Concorrência dos EUA diminuirá exportações de soja do Brasil para a China em 2026, alerta Anec.

Exportação de Soja Brasileira para a China

A exportação de soja brasileira para a China deve registrar uma queda de aproximadamente 10 milhões de toneladas em 2026, quando comparada a 2025. Essa diminuição é atribuída à concorrência com os Estados Unidos, que enfrentaram dificuldades para vender o produto para os chineses no ano anterior, em decorrência da disputa tarifária. A avaliação foi feita nesta quarta-feira pela Associação Nacional dos Exportadores de Cereais (Anec).

Projeções de Embarques

Em entrevista à Reuters, o diretor-geral da Anec, Sérgio Mendes, revelou que a entidade, que representa as principais tradings do setor, prevê embarques de 77 milhões de toneladas de soja brasileira para a China em 2026, em contraste com os 87 milhões de toneladas projetados para 2025. Durante este último ano, a participação da China nas exportações brasileiras atingiu níveis históricos, favorecida pela disputa tarifária iniciada pelo ex-presidente Donald Trump.

Mendes também destacou que as vendas de soja dos Estados Unidos para a China, que aumentaram após uma trégua nas tensões comerciais entre Pequim e Washington, devem reduzir a demanda pelo produto brasileiro, que é o maior importador global da oleaginosa.

Expectativas de Fornecimento

“Levando em consideração o retorno do fornecimento de soja pelos Estados Unidos, o Brasil deverá manter os volumes de exportação observados nas últimas temporadas, com pelo menos 70% desse total destinado à China.
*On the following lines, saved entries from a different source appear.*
Ltac solve_body :=
  let v := fresh "v" in
  let r1 := fresh "r1" in
  let r2 := fresh "r2" in
  let Hf := fresh "Hf" in
  intros v r1 r2 Hf;
  first
    [ inversion Hf; reflexivity
    | unfold MarketBookCache.update_ladder in Hf;
      match type of Hf with
      | context [Available.update ?a ?b] =>
          destruct (Available.update a b); try discriminate
      end;
      inversion Hf; reflexivity
    | unfold RunnerBook.update_traded in Hf; destruct v;
      match type of Hf with
      | context [Available.clear ?a] =>
          destruct (Available.clear a); try discriminate
      | context [Available.update ?a ?b] =>
          destruct (Available.update a b); try discriminate
      end;
      inversion Hf; reflexivity ].

(** Carries a projection back through the chain of [when] steps; the step
    of the absent key [Habs] is the identity. *)
Ltac frame_with Habs :=
  repeat match goal with
    | H : MarketBookCache.when ?o ?f ?r = Some ?r' |- ?p ?r' = _ =>
        transitivity (p r);
        [ first [ now rewrite (when_absent _ o f r r' Habs H)
                | apply (when_frame _ _ p o f r r'); [solve_body | exact H] ]
        | clear H ]
    end;
  reflexivity.

Ltac frame :=
  repeat match goal with
    | H : MarketBookCache.when ?o ?f ?r = Some ?r' |- ?p ?r' = _ =>
        transitivity (p r);
        [ apply (when_frame _ _ p o f r r'); [solve_body | exact H]
        | clear H ]
    end;
  reflexivity.

(** Cuts the chain of [apply_runner_change] into its thirteen steps. *)
Ltac cut_chain H :=
  unfold MarketBookCache.apply_runner_change in H;
  repeat match type of H with
    | bind (MarketBookCache.when ?o ?f ?r) _ = Some _ =>
        let r' := fresh "r" in
        let E := fresh "E" in
        destruct (MarketBookCache.when o f r) as [r'|] eqn:E;
        [simpl in H | discriminate]
    end.

(** Fields absent from a runner change are not touched. *)
Lemma apply_runner_change_frame (nd : runner_change) (R R' : RunnerBook.t) :
  MarketBookCache.apply_runner_change nd R = Some R' ->
  absent_fields_kept nd R R'.
Proof.
  intros H. unfold absent_fields_kept. cut_chain H.
  split; [repeat split; frame|].
  repeat split; intros Habs; frame_with Habs.
Qed.

Lemma list_set_middle (A : Type) (l1 l2 : list A) (e x : A) :
  list_set (List.length l1) x (l1 ++ e :: l2) = l1 ++ x :: l2.
Proof.
  induction l1 as [|y l1 IH]; simpl; [reflexivity|]. now rewrite IH.
Qed.

Lemma Forall_list_set (A : Type) (P : A -> Prop) (l : list A) (i : nat)
  (x : A) :
  Forall P l -> P x -> Forall P (list_set i x l).
Proof.
  intros Hl Hx. revert i. induction Hl as [|z l Hz Hl IH]; intros [|i]; simpl;
    constructor; auto.
Qed.

Lemma fresh_serialise (r : RunnerBook.t) : fresh (RunnerBook.serialise r).
Proof. reflexivity. Qed.

Lemma for_each_invariant (S X : Type) (I : S -> Prop)
  (body : S -> X -> option S) :
  (forall s x s', I s -> body s x = Some s' -> I s') ->
  forall xs s s', I s -> for_each body xs s = Some s' -> I s'.
Proof.
  intros Hbody. induction xs as [|x xs IH]; simpl; intros s s' HI H.
  - now inversion H; subst.
  - destruct (body s x) as [s1|] eqn:E; try discriminate. simpl in H.
    eapply IH; [|exact H]. eapply Hbody; eassumption.
Qed.

Lemma serialise_runner_fresh (m m' : MarketBookCache.t) (i : nat)
  (rs : list RunnerBook.t) (r : RunnerBook.t) :
  Forall fresh rs ->
  MarketBookCache.serialise_runner i
    (MarketBookCache.set_runners (list_set i r rs) m) = Some m' ->
  Forall fresh (MarketBookCache.runners m').
Proof.
  intros Hrs. unfold MarketBookCache.serialise_runner. simpl.
  destruct (nth_error (list_set i r rs) i) as [r0|]; try discriminate.
  simpl. intros H. inversion H. simpl. rewrite list_set_twice.
  apply Forall_list_set; auto. apply fresh_serialise.
Qed.
Definition Language_eq_dec (a b : Language) : {a = b} + {a <> b}.
Proof. decide equality. Defined.

(** The enumeration, for statements about every language. *)
Definition all_languages : list Language :=
  [JavaScript; Python; C; Cpp; Java; HTML; CSS; CSharp; TypeScript; Unknown].

Inductive Severity : Type := syntax | logical | warning.

Definition Severity_eqb (a b : Severity) : bool :=
  match a, b with
  | syntax, syntax | logical, logical | warning, warning => true
  | _, _ => false
  end.

Record ErrorType : Type := {
  line : Z;
  message : jsstring;
  suggestion : jsstring;
  type : Severity;
  codeSnippet : option jsstring
}.

Module Rule.
Record t : Type := {
  regex : RegExp.regex;
  type : Severity;
  message : jsstring;
  suggestion : jsstring
}.
End Rule.

Definition Rule := Rule.t.

Local Open Scope re_scope.

(** [/==[^=]/] *)
Definition re_loose_equality : regex := '"==" ;; Cls (Except (str "=")).
(** [/\bvar\b/] *)
Definition re_var : regex := \b ;; '"var" ;; \b.
(** [/console\.log\([^)]*$/] *)
Definition re_console_log : regex :=
  '"console.log(" ;; Star (Cls (Except (str ")"))) ;; Eol.
(** [/^.*print\s+[^()]/] *)
Definition re_print : regex :=
  Bol ;; Star (Cls AnyChar) ;; '"print" ;; Plus \s ;; Cls (Except (str "()")).
(** [/^.*import \*/] *)
Definition re_import_star : regex := Bol ;; Star (Cls AnyChar) ;; '"import *".
(** [/<img\b(?!.*\balt=)/] *)
Definition re_img_alt : regex :=
  '"<img" ;; \b ;; NotAhead (Star (Cls AnyChar) ;; \b ;; '"alt=").
(** [/!important/] *)
Definition re_important : regex := '"!important".
(** [/px/] *)
Definition re_px : regex := '"px".

Definition loose_equality_rule : Rule :=
  {| Rule.regex := re_loose_equality; Rule.type := warning;
     Rule.message := str "Loose equality (==) found.";
     Rule.suggestion := str "Use === for strict equality checks." |}.

(** The object literal [rules], key by key in the order it is written. *)
Definition rules : list (Language * list Rule) :=
  [ (JavaScript,
      [ loose_equality_rule;
        {| Rule.regex := re_var; Rule.type := warning;
           Rule.message := str "Found var declaration.";
           Rule.suggestion := str "Use let or const for better scoping." |};
        {| Rule.regex := re_console_log; Rule.type := syntax;
           Rule.message := str "Possible missing semicolon.";
           Rule.suggestion := str "Add a semicolon at the end." |} ]);
    (TypeScript, [ loose_equality_rule ]);
    (Python,
      [ {| Rule.regex := re_print; Rule.type := syntax;
           Rule.message := str "Python 3 print requires parentheses.";
           Rule.suggestion := str "Use print() instead of print." |};
        {| Rule.regex := re_import_star; Rule.type := warning;
           Rule.message := str "Wildcard import found.";
           Rule.suggestion := str "Avoid 'import *'. Import what you need." |} ]);
    (HTML,
      [ {| Rule.regex := re_img_alt; Rule.type := warning;
           Rule.message := str "Image missing alt attribute.";
           Rule.suggestion := str "Add alt for accessibility." |} ]);
    (CSS,
      [ {| Rule.regex := re_important; Rule.type := warning;
           Rule.message := str "Avoid !important.";
           Rule.suggestion := str "Use more specific selectors instead." |};
        {| Rule.regex := re_px; Rule.type := warning;
           Rule.message := str "Pixel units used.";
           Rule.suggestion := str "Consider rem/em for responsiveness." |} ]);
    (C, []); (Cpp, []); (Java, []); (CSharp, []); (Unknown, []) ].

(** [rules[language]]: the property of the object, [None] for [undefined]. *)
Fixpoint property (A : Type) (o : list (Language * A)) (key : Language) : option A :=
  match o with
  | [] => None
  | (k, v) :: o' => if Language_eq_dec k key then Some v else property o' key
  end.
Em números absolutos, isso representa um volume estimado de no mínimo 77 milhões de toneladas”, afirmou Mendes.

Ele reiterou que 2025 configurou-se como um ano atípico, decorrente das tarifas impostas pelos Estados Unidos e da consequente reorganização da demanda global. Esse cenário continua sendo uma preocupação, uma vez que as tensões geopolíticas permanecem latentes.

Qualidade e Competitividade do Produto

Mendes ponderou, porém, que a maior disponibilidade de soja esperada para este ano no Brasil, além da competitividade e da qualidade do produto brasileiro, tende a aumentar a capacidade do país de conquistar mercado na China em comparação a outros fornecedores.

Colheita e Safra

O Brasil está iniciando a colheita de soja em 2026, com previsões indicando um novo recorde, com a safra estimada em cerca de 177 milhões de toneladas. A Companhia Nacional de Abastecimento (Conab) prevê um crescimento superior a 3% em relação ao ciclo anterior.

Exportações Totais de Soja

Apesar da expectativa de queda nas exportações para a China, as projeções indicam que os embarques totais de soja brasileira devem atingir um novo recorde de 112 milhões de toneladas em 2026. Essa cifra se compara a um recorde de aproximadamente 109 milhões de toneladas registrado em 2025, segundo dados preliminares da Anec.

A exportação total crescerá, mesmo com a diminuição dos embarques para os chineses, pois o Brasil está ampliando suas vendas para outros mercados importantes localizados na Ásia e na Europa, conforme mencionado por Mendes.

Mercados Alternativos

Entre os principais destinos destacados, estão a Espanha, Tailândia, Turquia, Irã, Paquistão, Vietnã, Taiwan e Holanda, entre outros mercados significativos. Mendes também comentou que as exportações de soja brasileira em 2025 ficaram levemente abaixo da previsão de 110 milhões de toneladas, devido a condições climáticas que impactaram os embarques de dezembro. Contudo, o volume não exportado no mês anterior será contabilizado para janeiro.

Exportações de Farelo de Soja e Milho

A Anec também projetou um crescimento nas exportações de farelo de soja e milho do Brasil para o novo ano. Para o farelo de soja, as exportações devem totalizar 24 milhões de toneladas em 2026, em comparação com cerca de 23 milhões de toneladas em 2025. Por sua vez, a exportação de milho deve atingir 44 milhões de toneladas em 2026, conforme Mendes, um aumento em relação aos aproximadamente 42 milhões de toneladas previstos para 2025. Vale ressaltar que o Brasil é um dos maiores exportadores tanto de milho quanto de farelo de soja.